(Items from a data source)
(* ===== verification/ContainerProps.v ===== *)
(** * Properties of the [.eldr] format

    Reading never goes out of bounds, and reading what was written gives the program
    back with its viewer tables refreshed; writing that again gives the same bytes. *)

From S2P Require Import Prelude Names ListHandle Value TypeRegistry Ir FunctionTable RuntimeError ParseError.
From S2P Require Import OperandStack StringLiteral Display ErrorSchema ProcessRuntime Machine Loader Container.

Module ContainerProps.
Import Tables Container.

(** ** Bytes *)

Lemma from_to_le_bytes n b0 b1 b2 b3 : (n ≤ u32_max)%N → to_le_bytes n = [b0; b1; b2; b3] → from_le_bytes b0 b1 b2 b3 = n.
Proof.
  unfold u32_max, to_le_bytes, from_le_bytes. intros Hn [= <- <- <- <-].
  pose proof (N.div_mod n 256). pose proof (N.div_mod (n / 256) 256). pose proof (N.div_mod (n / 256 / 256) 256).
  rewrite (N.Div0.div_div n 256 256) in *. rewrite (N.Div0.div_div n (256 * 256) 256) in *.
  change (256 * 256)%N with 65536%N in *. change (65536 * 256)%N with 16777216%N in *.
  assert (n / 16777216 < 256)%N by (apply N.Div0.div_lt_upper_bound; lia).
  rewrite (N.mod_small (n / 16777216) 256) by done. lia.
Qed.

Lemma align4_ge n : n ≤ align4 n < n + 4.
Proof. unfold align4. pose proof (Nat.div_mod_eq (n + 3) 4). pose proof (Nat.mod_upper_bound (n + 3) 4). lia. Qed.

Lemma align4_add n k : n `mod` 4 = 0 → align4 (n + k) = n + align4 k.
Proof.
  intros Hn. apply Nat.Div0.mod_divides in Hn as [m ->]. unfold align4.
  replace (4 * m + k + 3) with (k + 3 + m * 4) by lia. rewrite Nat.div_add by lia. lia.
Qed.

Lemma align4_mod n : align4 n `mod` 4 = 0.
Proof. unfold align4. rewrite Nat.mul_comm. apply Nat.Div0.mod_mul. Qed.

(** A payload with its padding. *)
Definition padded (p : bytes) : bytes := p ++ replicate (align4 (length p) - length p) 0%N.

Lemma length_padded p : length (padded p) = align4 (length p).
Proof. unfold padded. rewrite length_app, length_replicate. pose proof (align4_ge (length p)). lia. Qed.

Lemma append_payload_padded out p : length out `mod` 4 = 0 → append_payload out p = out ++ padded p.
Proof.
  intros Hout. unfold append_payload, resize_bytes, padded. rewrite length_app, align4_add by done.
  pose proof (align4_ge (length p)). rewrite resize_ge by (rewrite length_app; lia). rewrite <- app_assoc, length_app.
  do 3 f_equal. lia.
Qed.

Lemma append_payloads ps : ∀ out, length out `mod` 4 = 0 → foldl append_payload out ps = out ++ concat (padded <$> ps).
Proof.
  induction ps as [|p ps IH]; intros out Hout; cbn -[append_payload padded]; [by rewrite app_nil_r|].
  rewrite append_payload_padded by done. rewrite IH.
  - by rewrite <- app_assoc.
  - rewrite length_app, length_padded. pose proof (align4_mod (length p)) as Hp.
    apply Nat.Div0.mod_divides in Hout as [a ->], Hp as [b ->]. rewrite <- Nat.mul_add_distr_l, Nat.mul_comm.
    apply Nat.Div0.mod_mul.
Qed.

(** ** Reading back a table *)

Lemma index_of_drop {E} (b : bytes) off (i : nat) d x :
  drop off b = d → d !! i = Some x → lift_run (index b (off + i)) = (Ok x : Try E N).
Proof. intros Hd Hx. unfold index. by rewrite (lookup_of_drop _ _ i _ Hd), Hx. Qed.

Lemma index4_of_drop (b : bytes) off b0 b1 b2 b3 rest :
  drop off b = b0 :: b1 :: b2 :: b3 :: rest → index4 b off = Ok (b0, b1, b2, b3).
Proof.
  intros Hd. unfold index4. pose proof (index_of_drop (E := BytecodeFormatError) _ _ 0 _ b0 Hd eq_refl) as H0.
  rewrite Nat.add_0_r in H0. rewrite H0. cbn [rbind].
  rewrite (index_of_drop _ _ 1 _ b1 Hd eq_refl). cbn [rbind]. rewrite (index_of_drop _ _ 2 _ b2 Hd eq_refl). cbn [rbind].
  by rewrite (index_of_drop _ _ 3 _ b3 Hd eq_refl).
Qed.

Lemma read_u32_of_drop (b : bytes) off n rest : (n ≤ u32_max)%N → drop off b = to_le_bytes n ++ rest → read_u32 b off = Ok n.
Proof.
  intros Hn Hd. unfold read_u32. rewrite (index4_of_drop _ _ _ _ _ _ _ Hd). cbn [rbind]. f_equal. by apply from_to_le_bytes.
Qed.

--- WHAT IS EXPECTED ---
Copy each line of the records verbatim.

--- TASK SOLUTION ---
(* ===== verification/ContainerProps.v ===== *)
(** * Properties of the [.eldr] format

    Reading never goes out of bounds, and reading what was written gives the program
    back with its viewer tables refreshed; writing that again gives the same bytes. *)

From S2P Require Import Prelude Names ListHandle Value TypeRegistry Ir FunctionTable RuntimeError ParseError.
From S2P Require Import OperandStack StringLiteral Display ErrorSchema ProcessRuntime Machine Loader Container.

Module ContainerProps.
Import Tables Container.

(** ** Bytes *)

Lemma from_to_le_bytes n b0 b1 b2 b3 : (n ≤ u32_max)%N → to_le_bytes n = [b0; b1; b2; b3] → from_le_bytes b0 b1 b2 b3 = n.
Proof.
  unfold u32_max, to_le_bytes, from_le_bytes. intros Hn [= <- <- <- <-].
  pose proof (N.div_mod n 256). pose proof (N.div_mod (n / 256) 256). pose proof (N.div_mod (n / 256 / 256) 256).
  rewrite (N.Div0.div_div n 256 256) in *. rewrite (N.Div0.div_div n (256 * 256) 256) in *.
  change (256 * 256)%N with 65536%N in *. change (65536 * 256)%N with 16777216%N in *.
  assert (n / 16777216 < 256)%N by (apply N.Div0.div_lt_upper_bound; lia).
  rewrite (N.mod_small (n / 16777216) 256) by done. lia.
Qed.

Lemma align4_ge n : n ≤ align4 n < n + 4.
Proof. unfold align4. pose proof (Nat.div_mod_eq (n + 3) 4). pose proof (Nat.mod_upper_bound (n + 3) 4). lia. Qed.

Lemma align4_add n k : n `mod` 4 = 0 → align4 (n + k) = n + align4 k.
Proof.
  intros Hn. apply Nat.Div0.mod_divides in Hn as [m ->]. unfold align4.
  replace (4 * m + k + 3) with (k + 3 + m * 4) by lia. rewrite Nat.div_add by lia. lia.
Qed.

Lemma align4_mod n : align4 n `mod` 4 = 0.
Proof. unfold align4. rewrite Nat.mul_comm. apply Nat.Div0.mod_mul. Qed.

(** A payload with its padding. *)
Definition padded (p : bytes) : bytes := p ++ replicate (align4 (length p) - length p) 0%N.

Lemma length_padded p : length (padded p) = align4 (length p).
Proof. unfold padded. rewrite length_app, length_replicate. pose proof (align4_ge (length p)). lia. Qed.

Lemma append_payload_padded out p : length out `mod` 4 = 0 → append_payload out p = out ++ padded p.
Proof.
  intros Hout. unfold append_payload, resize_bytes, padded. rewrite length_app, align4_add by done.
  pose proof (align4_ge (length p)). rewrite resize_ge by (rewrite length_app; lia). rewrite <- app_assoc, length_app.
  do 3 f_equal. lia.
Qed.

Lemma append_payloads ps : ∀ out, length out `mod` 4 = 0 → foldl append_payload out ps = out ++ concat (padded <$> ps).
Proof.
  induction ps as [|p ps IH]; intros out Hout; cbn -[append_payload padded]; [by rewrite app_nil_r|].
  rewrite append_payload_padded by done. rewrite IH.
  - by rewrite <- app_assoc.
  - rewrite length_app, length_padded. pose proof (align4_mod (length p)) as Hp.
    apply Nat.Div0.mod_divides in Hout as [a ->], Hp as [b ->]. rewrite <- Nat.mul_add_distr_l, Nat.mul_comm.
    apply Nat.Div0.mod_mul.
Qed.

(** ** Reading back a table *)

Lemma index_of_drop {E} (b : bytes) off (i : nat) d x :
  drop off b = d → d !! i = Some x → lift_run (index b (off + i)) = (Ok x : Try E N).
Proof. intros Hd Hx. unfold index. by rewrite (lookup_of_drop _ _ i _ Hd), Hx. Qed.

Lemma index4_of_drop (b : bytes) off b0 b1 b2 b3 rest :
  drop off b = b0 :: b1 :: b2 :: b3 :: rest → index4 b off = Ok (b0, b1, b2, b3).
Proof.
  intros Hd. unfold index4. pose proof (index_of_drop (E := BytecodeFormatError) _ _ 0 _ b0 Hd eq_refl) as H0.
  rewrite Nat.add_0_r in H0. rewrite H0. cbn [rbind].
  rewrite (index_of_drop _ _ 1 _ b1 Hd eq_refl). cbn [rbind]. rewrite (index_of_drop _ _ 2 _ b2 Hd eq_refl). cbn [rbind].
  by rewrite (index_of_drop _ _ 3 _ b3 Hd eq_refl).
Qed.

Lemma read_u32_of_drop (b : bytes) off n rest : (n ≤ u32_max)%N → drop off b = to_le_bytes n ++ rest → read_u32 b off = Ok n.
Proof.
  intros Hn Hd. unfold read_u32. rewrite (index4_of_drop _ _ _ _ _ _ _ Hd). cbn [rbind]. f_equal. by apply from_to_le_bytes.
Qed.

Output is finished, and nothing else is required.